99,76 Prozent der vertretenen Aktionäre stimmten dafür, das Angebot anzunehmen und im Zuge eines verschmelzungsrechtlichen Squeeze-outs ihre Aktien an die E.on Verwaltungs SE als Hauptaktionärin zu übertragen. Sie hielten 506.095.764 der Stammaktien. Die Eigentümer von rund 1,2 Millionen Innogy-Anteilen sprachen sich gegen das Vorhaben aus. Einige Aktionäre hatten in ihren Redebeiträgen kritisiert, die Barabfindung sei zu niedrig.

Den Aktionären war 42,82 Euro pro Aktie angeboten worden, zudem steht eine Dividende in Höhe von 1,40 Euro in Aussicht.

Kurzzeitig ein Börsenliebling

Innogy war erst im Oktober 2016 an die Börse gekommen. Schon im März 2018 hatten E.on und RWE vereinbart, die einstige RWE-Tochter unter sich aufzuteilen: E.on will sich künftig ganz auf den Betrieb von Strom- und Gasnetzen sowie das Geschäft mit den Kunden konzentrieren. RWE erhält im Gegenzug die erneuerbaren Energien sowohl von Innogy als auch von E.on und will zu einem führenden Produzenten von Ökostrom werden.
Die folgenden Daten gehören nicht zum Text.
Lemma includes_char_app (d : ascii) (s t : string) :
  Js.includes_char d (s ++ t)
  = Js.includes_char d s || Js.includes_char d t.
Proof.
  induction s as [|a s IH]; simpl; [reflexivity|].
  now rewrite IH, orb_assoc.
Qed.

(** Replacing [c] leaves no [c] behind when the replacement has none. *)
Lemma replace_all_removes (s : string) :
  Js.includes_char c rep = false ->
  Js.includes_char c (Js.replace_all c rep s) = false.
Proof.
  intros Hrep. induction s as [|a s IH]; simpl; [reflexivity|].
  destruct (Ascii.eqb a c) eqn:E.
  - now rewrite includes_char_app, Hrep, IH.
  - simpl. now rewrite E, IH.
Qed.

(** A character absent from the string and from the replacement stays
    absent. *)
Lemma replace_all_keeps_out (d : ascii) (s : string) :
  Js.includes_char d rep = false ->
  Js.includes_char d s = false ->
  Js.includes_char d (Js.replace_all c rep s) = false.
Proof.
  intros Hrep. induction s as [|a s IH]; simpl; [reflexivity|].
  intros H. apply orb_false_iff in H as [Ha Hs].
  destruct (Ascii.eqb a c).
  - now rewrite includes_char_app, Hrep, IH.
  - simpl. now rewrite Ha, IH.
Qed.

(** Nothing to replace, nothing changes. *)
Lemma replace_all_absent (s : string) :
  Js.includes_char c s = false -> Js.replace_all c rep s = s.
Proof.
  induction s as [|a s IH]; simpl; [reflexivity|].
  intros H. apply orb_false_iff in H as [Ha Hs].
  now rewrite Ha, IH.
Qed.

End Replace.

(** Chases one character through a chain of replacements. *)
Ltac chase_replacements :=
  repeat first
    [ apply replace_all_removes; reflexivity
    | apply replace_all_keeps_out; [reflexivity|] ].

(** The output of the sanitizer holds none of the five characters. *)
Lemma sanitizeHtml_raw_free (s : string) : raw_free (sanitizeHtml s) = true.
Proof.
  assert (H : forall d, In d unsafe_chars ->
                        Js.includes_char d (sanitizeHtml s) = false).
  { intros d Hd. unfold sanitizeHtml.
    repeat (destruct Hd as [<-|Hd]; [chase_replacements|]).
    destruct Hd. }
  unfold raw_free. apply forallb_forall. intros d Hd.
  now rewrite (H d Hd).
Qed.

(** A string without any of the five characters is left as it is. *)
Lemma sanitizeHtml_fixes_raw_free (s : string) :
  raw_free s = true -> sanitizeHtml s = s.
Proof.
  unfold raw_free, unsafe_chars, sanitizeHtml. simpl.
  rewrite !andb_true_iff, !negb_true_iff.
  intros (H1 & H2 & H3 & H4 & H5 & _).
  rewrite (@replace_all_absent _ "&lt;" _ H1).
  rewrite (@replace_all_absent _ "&gt;" _ H2).
  rewrite (@replace_all_absent _ "&quot;" _ H3).
  rewrite (@replace_all_absent _ "&#x27;" _ H4).
  apply (@replace_all_absent _ "&#x2F;" _ H5).
Qed.

(** C5 (as amended).  The sanitizer is idempotent: it does not escape the
    ampersand, and its output holds none of the five characters it
    escapes, so a second application changes nothing. *)
Theorem sanitizeHtml_idempotent (s : string) :
  sanitizeHtml (sanitizeHtml s) = sanitizeHtml s.
Proof.
  apply sanitizeHtml_fixes_raw_free, sanitizeHtml_raw_free.
Qed.

(** C5 as stated fails: no string is escaped twice by a second
    application. *)
Lemma sanitizeHtml_never_double_escapes :
  ~ (exists s, sanitizeHtml (sanitizeHtml s) <> sanitizeHtml s).
Proof.
  intros [s H]. apply H.
  apply sanitizeHtml_fixes_raw_free, sanitizeHtml_raw_free.
Qed.

Example sanitizeHtml_twice_on_markup :
  sanitizeHtml "<a href='x'>" = "&lt;a href=&#x27;x&#x27;&gt;"
  /\ sanitizeHtml (sanitizeHtml "<a href='x'>")
     = "&lt;a href=&#x27;x&#x27;&gt;".
Proof. split; reflexivity. Qed.

(* ================================================================= *)
(** ** Runs *)

Section Runs.

Context {S : Type} (client : Client S).

Lemma run_await {R : Type} (q : Request) (k : Response q -> Action R)
  (s : S) :
  run client (await q k) s
  = {| result := result (run client (k (fst (client q s)))
                             (snd (client q s)));
       trace := observe q (fst (client q s))
                :: trace (run client (k (fst (client q s)))
                              (snd (client q s)));
       final := final (run client (k (fst (client q s)))
                           (snd (client q s))) |}.
Proof. simpl. now destruct (client q s). Qed.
Die Verschmelzung der Innogy SE auf die E.on Verwaltungs SE – eine indirekte hundertprozentige Tochtergesellschaft der börsennotierten E.on – ist als Konzernverschmelzung ohne Gegenleistung vorgesehen, hieß es in der Einladung zur HV. Schon im September habe man den Innogy-Vorstand über das Transaktionsvorhaben unterrichtet und im Januar die Einberufung der HV gefordert. Als die Einladung ausgesandt wurde, belief sich das Grundkapital der Innogy auf exakt 555.555.000 Stammaktien mit ebenso vielen Stimmrechten. Eon hielt da bereits 90 Prozent der Wertpapiere. 

Guntram Würzberg
Guntram Würzberg

Berater E.on 
Inouse Recht (Essen): Dr. Guntram Würzberg (General Counsel, Chief Compliance Officer), Dr. Dermot Fleischmann (Head of Corporate & Finance Law), Dr. Matthias von Holten (Legal Counsel Corporate & Finance Law), Dr. Niklas Rahlmeyer (Referent Vorstandsbüro), Rebecca Hägele (Legal Counsel Corporate & Finance Law)
Linklaters (Düsseldorf): Dr. Ralph Wollburg, Staffan Illert, Dirk Horcher (München), Dr. Klaus von der Linden, Dr. Kay-Uwe Neumann; Associates: Dr. Eva Georg, Dr. Maximilian Mann (alle Corporate)

Gunnar Janson
Gunnar Janson

Berater Innogy 
Inhouse Recht (Essen): Dr. Gunnar Janson (General Counsel; Federführung), Dr. Doerthe Bausch, Dr. Tobias Bage (‎Head of Legal M&A)
Hengeler Mueller (Düsseldorf): Dr. Hartwin Bungert, Dr. Andreas Austmann, Dr. Carsten Strothotte; Associate: Dr. Moritz Evertz (alle Corporate)

Berater Innogy-Aufsichtsrat
SZA Schilling Zutt & Anschütz (Mannheim): Prof. Dr. Jochem Reichert; Associate: Stefan Mendelin (beide Corporate)

Hintergrund:  Die Berater sind aus dem Markt bekannt.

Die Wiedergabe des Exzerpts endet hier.